Meet a Musician: Eric Sjostrom
Minnesota Orchestra musician since: 1978
Position: Associate Principal Librarian
Hometown: Philadelphia, Pennsylvania
Education: Curtis Institute of Music
How do you find your way to a career as a music librarian?
The first thing to know about orchestra librarians is that we generally start out as performers. During high school, while I was studying at the Settlement Music School in Philadelphia, I played bassoon in a woodwind quintet, and the oboist connected me with a part-time job in the Philadelphia Orchestra’s library. I went on to Curtis to study bassoon with Sol Schoenbach, along with music theory, but after I graduated there weren’t any full-time bassoon jobs available. I interviewed for a librarian position at the Milwaukee Symphony and didn’t get the job—but the winner was Paul Gunther, who came from the Minnesota Orchestra, which freed up that position, and I won it in 1978. Eight years later Paul came back to Minnesota, and we worked together in the library for about three decades until his retirement.
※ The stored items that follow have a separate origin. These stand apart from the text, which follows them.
(** What the logs of the threads are to the ghost states. *)
Lemma producer_log E g th :
  run_ok E g th →
  accepted (trace (th Producer)) `prefix_of` vals (eg (E Producer)) ∧
  vals (eg (E Producer)) `prefix_of` accepted (trace (th Producer)) ++ pending (th Producer).
Proof using Type.
  intros Hok. destruct (si_log _ _ _ (ro_inv _ _ _ Hok)) as [Hl _].
  rewrite (ro_cur _ _ _ Hok), <-(ro_trace _ _ _ Hok) in Hl. unfold pending.
  destruct (busy (th Producer)); simpl in *; [done|]. rewrite app_nil_r. by rewrite Hl.
Qed.

Lemma consumer_log E g th :
  run_ok E g th →
  received (trace (th Consumer)) `prefix_of` vals (eg (E Consumer)) ∧
  (busy (th Consumer) = None → vals (eg (E Consumer)) = received (trace (th Consumer))).
Proof using Type.
  intros Hok. destruct (si_log _ _ _ (ro_inv _ _ _ Hok)) as [_ Hl].
  rewrite (ro_cur _ _ _ Hok), <-(ro_trace _ _ _ Hok) in Hl.
  destruct (busy (th Consumer)); [done|]. by rewrite Hl.
Qed.

Lemma run_fifo E g th :
  run_ok E g th →
  received (trace (th Consumer)) `prefix_of` accepted (trace (th Producer)) ++ pending (th Producer).
Proof using Type.
  intros Hok. etrans; [apply (consumer_log _ _ _ Hok)|]. etrans; [|apply (producer_log _ _ _ Hok)].
  etrans; [|apply (si_prefix _ _ _ (ro_inv _ _ _ Hok))]. by apply prefix_app_r.
Qed.

(** ** What every run guarantees *)

(** C3. Memory safety under every interleaving and every weak-memory outcome:
    whatever calls the two threads make and however they are scheduled, as
    long as there are at most [usize::MAX] of them no step races, reads an
    uninitialized slot, overwrites a value or touches freed memory, and no
    thread panics. *)
Theorem spsc_concurrent_safe s :
  calls s ≤ usize_max →
  ∃ g, runs_to s g ∧ Forall (λ th, stat th ≠ Panicking) (pool g).
Proof using Hpos Hmax Hpow.
  intros Hs. destruct (run_inv s Hs) as (g & E & th & Hrun & Hok).
  exists g. split; [exists initial; by rewrite launch_eq|].
  rewrite (ro_pool _ _ _ Hok). repeat constructor; apply (ro_fine _ _ _ Hok).
Qed.

(** C4. FIFO and exactly-once delivery: the values received are, in order, a
    prefix of the values accepted, the one of a send in progress included. *)
Theorem spsc_concurrent_fifo s g tP tC :
  calls s ≤ usize_max → runs_to s g → pool g = [tP; tC] →
  received (trace tC) `prefix_of` accepted (trace tP) ++ pending tP.
Proof using Hpos Hmax Hpow.
  intros Hs Hrun Hpool. destruct (runs_to_ok _ _ _ _ Hs Hrun Hpool) as (E & th & Hok & <- & <-).
  by eapply run_fifo.
Qed.

(** C5. Bounded occupancy: when the consumer is between calls, at most [cap]
    accepted values are outstanding. *)
Theorem spsc_concurrent_bounded s g tP tC :
  calls s ≤ usize_max → runs_to s g → pool g = [tP; tC] → busy tC = None →
  Z.of_nat (length (accepted (trace tP))) ≤ Z.of_nat (length (received (trace tC))) + cap.
Proof using Hpos Hmax Hpow.
  intros Hs Hrun Hpool Hidle. destruct (runs_to_ok _ _ _ _ Hs Hrun Hpool) as (E & th & Hok & <- & <-).
  pose proof (ro_inv _ _ _ Hok) as HI. destruct (producer_log _ _ _ Hok) as [Hp%prefix_length _].
  rewrite <-(proj2 (consumer_log _ _ _ Hok) Hidle).
  pose proof (si_room _ _ _ HI). pose proof (si_seen _ _ _ HI Producer).
  pose proof (si_pub _ _ _ HI Consumer). unfold num in *. cbn [peer Spsc.cap shared] in *. lia.
Qed.

(** C6. A disconnect report is final and loses nothing: once the consumer has
    been told that the sender is gone, every value ever accepted has been
    received and the sender is no longer usable; once the producer has been
    told that the receiver is gone, the receiver is no longer usable. *)
Theorem spsc_concurrent_disconnect s g tP tC :
  calls s ≤ usize_max → runs_to s g → pool g = [tP; tC] →
  (existsb saw_disconnect (trace tC) = true → busy tC = None →
     accepted (trace tP) `prefix_of` received (trace tC) ∧ ∀ h, stat tP ≠ Ready h) ∧
  (existsb saw_disconnect (trace tP) = true → ∀ h, stat tC ≠ Ready h).
Proof using Hpos Hmax Hpow.
  intros Hs Hrun Hpool. destruct (runs_to_ok _ _ _ _ Hs Hrun Hpool) as (E & th & Hok & <- & <-).
  pose proof (ro_inv _ _ _ Hok) as HI. destruct (si_reports _ _ _ HI) as [HrP HrC].
  rewrite <-!(ro_trace _ _ _ Hok) in HrP, HrC. split.
  - intros Hsaw Hidle. destruct (HrC Hsaw) as [Hd Hn].
    destruct (si_done _ _ _ HI Consumer Hd) as [Hph Hseen]. split.
    + rewrite <-(proj2 (consumer_log _ _ _ Hok) Hidle).
      etrans; [apply (producer_log _ _ _ Hok)|].
      assert (vals (eg (E Consumer)) = vals (eg (E Producer))) as ->; [|done].
      apply prefix_length_eq; [|unfold num in *; cbn [peer] in *; lia].
      etrans; [|apply (si_prefix _ _ _ HI)]. by apply prefix_app_r.
    + intros h Hh%(ro_ready _ _ _ Hok). by apply Hph.
  - intros Hsaw h Hh%(ro_ready _ _ _ Hok). by apply (si_know _ _ _ HI Producer (HrP Hsaw)).
Qed.

(** C7. Nothing leaks and nothing is dropped twice: when both handles are
    gone, every accepted value was received or dropped with the ring, in order
    and once. *)
Theorem spsc_concurrent_no_leak s g tP tC :
  calls s ≤ usize_max → runs_to s g → pool g = [tP; tC] →
  stat tP = Exited → stat tC = Exited →
  accepted (trace tP) = received (trace tC) ++ mdropped (cmem g).
Proof using Hpos Hmax Hpow.
  intros Hs Hrun Hpool. destruct (runs_to_ok _ _ _ _ Hs Hrun Hpool) as (E & th & Hok & <- & <-).
  pose proof (ro_inv _ _ _ Hok) as HI. intros HP HC.
  assert (freed E) as Hf by (split; by apply (ro_exited _ _ _ Hok)).
  pose proof (si_freed _ _ _ HI Hf) as Hall.
  assert (busy (th Producer) = None) as HbP by (unfold busy; by rewrite HP).
  assert (busy (th Consumer) = None) as HbC by (unfold busy; by rewrite HC).
  rewrite <-(proj2 (consumer_log _ _ _ Hok) HbC), (si_dropped _ _ _ HI).
  destruct (producer_log _ _ _ Hok) as [H1 H2]. unfold pending in H2. rewrite HbP in H2.
  simpl in H2. rewrite app_nil_r in H2.
  assert (accepted (trace (th Producer)) = vals (eg (E Producer))) as ->.
  { apply prefix_length_eq; [done|]. by apply prefix_length. }
  symmetry. apply prefix_length_eq; [apply (si_prefix _ _ _ HI)|].
  unfold consumed, num in Hall. rewrite !length_app. lia.
Qed.
End initial.
End clients.

(** ** Concrete runs *)

(** A ring of two slots under [Park]; 7 panics the callback of [drain]. *)
Definition demo_cb (v : Z) : bool := negb (v =? 7).
Definition demo_calls : list (list (tid * call Z)) :=
  [[(0%nat, CTrySend 1); (1%nat, CTryRecv)];
   [(0%nat, CTrySend 7); (1%nat, CDrain 5 5)];
   [(0%nat, CTrySend 3); (1%nat, CRecv 5)];
   [(0%nat, CSend 5 4)]; [(0%nat, CTrySend 5)]; [(0%nat, CTrySend 6); (1%nat, CRecv 5)]].
(** The sender goes, and what is left is received. *)
Definition demo_gone : list (list (tid * call Z)) :=
  demo_calls ++ [[(0%nat, CDropSender); (1%nat, CRecv 5)]; [(1%nat, CTryRecv)]].
(** Both go, with values left in the ring. *)
Definition demo_left : list (list (tid * call Z)) :=
  demo_calls ++ [[(0%nat, CDropSender); (1%nat, CDropReceiver)]].

Definition demo (css : list (list (tid * call Z))) : list (choice (call Z)) :=
  match launch 2 Park with Some g0 => rounds (start demo_cb) css g0 | None => [] end.

Abbreviation demo_runs css g := (runs_to demo_cb 2 Park (demo css) g).

(** Evaluate an observation of the two threads and the memory at the end. *)
Abbreviation demo_thread := (thread Z handle (call Z) (event Z)).
Definition look_with {A} (cb : Z → bool) (s : list (choice (call Z)))
    (f : demo_thread → demo_thread → mem Z → A) : option A :=
  match launch 2 Park with
  | Some g0 =>
      match exec (start cb) s g0 with
      | inr {| cmem := m; pool := [tP; tC] |} => Some (f tP tC m)
      | _ => None
      end
  | None => None
  end.

Lemma look_with_schedule {A} cb s (f : demo_thread → demo_thread → mem Z → A) x :
  look_with cb s f = Some x →
  ∃ g tP tC, runs_to cb 2 Park s g ∧ pool g = [tP; tC] ∧ f tP tC (cmem g) = x.
Proof.
  unfold look_with. destruct (launch 2 Park) as [g0|] eqn:Hg0; [|done].
  destruct (exec _ _ g0) as [|[m [|tP [|tC [|]]]]] eqn:Hrun; try done. intros [= <-].
  by exists (Config m [tP; tC]), tP, tC; split; [exists g0|].
Qed.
Tell us a bit about the Orchestra’s other current librarians—Maureen Conroy and Valerie Little.
We’re a great team because I have a woodwind background, Maureen played a brass instrument, horn, and Valerie is a violist—so we have three major areas of expertise covered. But we have no qualms about going to our performer colleagues who are best able to answer questions about their particular sections.
How have developments in technology changed the work of the librarians?
A big part of the job is copying and preparing musicians’ parts and putting in things like string bowings, and computers are a great tool for that. We can work with Photoshop and music notation software to fix things instead of the old method: using whiteout, one part at a time. Photocopiers are also much more sophisticated than they used to be, and the sharing of files via PDF makes things so much easier.
What’s it like to work directly with contemporary composers on their scores and parts?
Many composers are very gracious about receiving help in translating what they write to make sure, for example, that all the page turns work, and they haven’t unknowingly written a note that’s not playable on a particular instrument. So we remind them about those things. Someone like [Dessa and Nur-D arranger] Andy Thompson is great to work with since he’ll remember these tips and the next time we see his music, the score and parts come in just the way we want them.
Sometimes at concerts a librarian will come onstage between pieces. What are you doing then?
Often one of us will pick up a score from the conductor’s dressing room and put it on their stand at transition moments like intermission or while stagehands are moving a piano. It’s a simple but important task. Once while Leonard Slatkin was conducting the Orchestra at O’Shaughnessy, he went onstage, one of my colleagues hadn’t brought out the score yet, and Leonard turned to the audience and explained that although he could conduct many pieces from memory, this wasn’t one of them.
Do you have any other standout concert memories?
I like to say that I once conducted part of the Orchestra at St. Benedict’s with Neville Marriner doing Mahler’s First Symphony, which calls for three offstage trumpet players. They were supposed to follow along on a closed-circuit camera, but it had been knocked out of position, so I peeked through a shell and mirrored Neville’s conducting so the trumpet players could see the beat for their entrance. Situations like that are one more reason you need to have a performance background to do this job.
What do you enjoy doing for fun?
I like to cook all the food in our house, which my wife really loves. She’s an active outdoors person and an avid bird watcher, so we do a lot of birding together. We also like to travel, sometimes to meet extended family members I’ve learned about through online ancestry sites. My paternal ancestral roots come from Åland, an autonomous region of Finland, and I’ve also connected with ancestors in Scotland on my mother’s side. I met a cousin for the first time at a concert on the Orchestra’s 2016 European tour, and that was really cool. I also listen to several podcasts about mysteries and spies.
From a librarian’s perspective, what makes a great concert?
It’s very different from other viewpoints: for the audience, a great concert is when it’s exciting and they’re just on the edge of their seat. For a librarian, a great concert is when nothing of note happens—that means we’ve done everything right in advance!
Speaking of audiences, what do you think makes Minnesota Orchestra concertgoers special?
When I look out, it seems we have a generous percentage of young people, and that bodes well for the future. There also seems to be a wide mix of some people who are very knowledgeable about the music and others who are just open to everything, and that’s really good too. We’re fortunate to live in an area where the public appreciates the quality of music. It makes us feel that what we’re doing is worthwhile.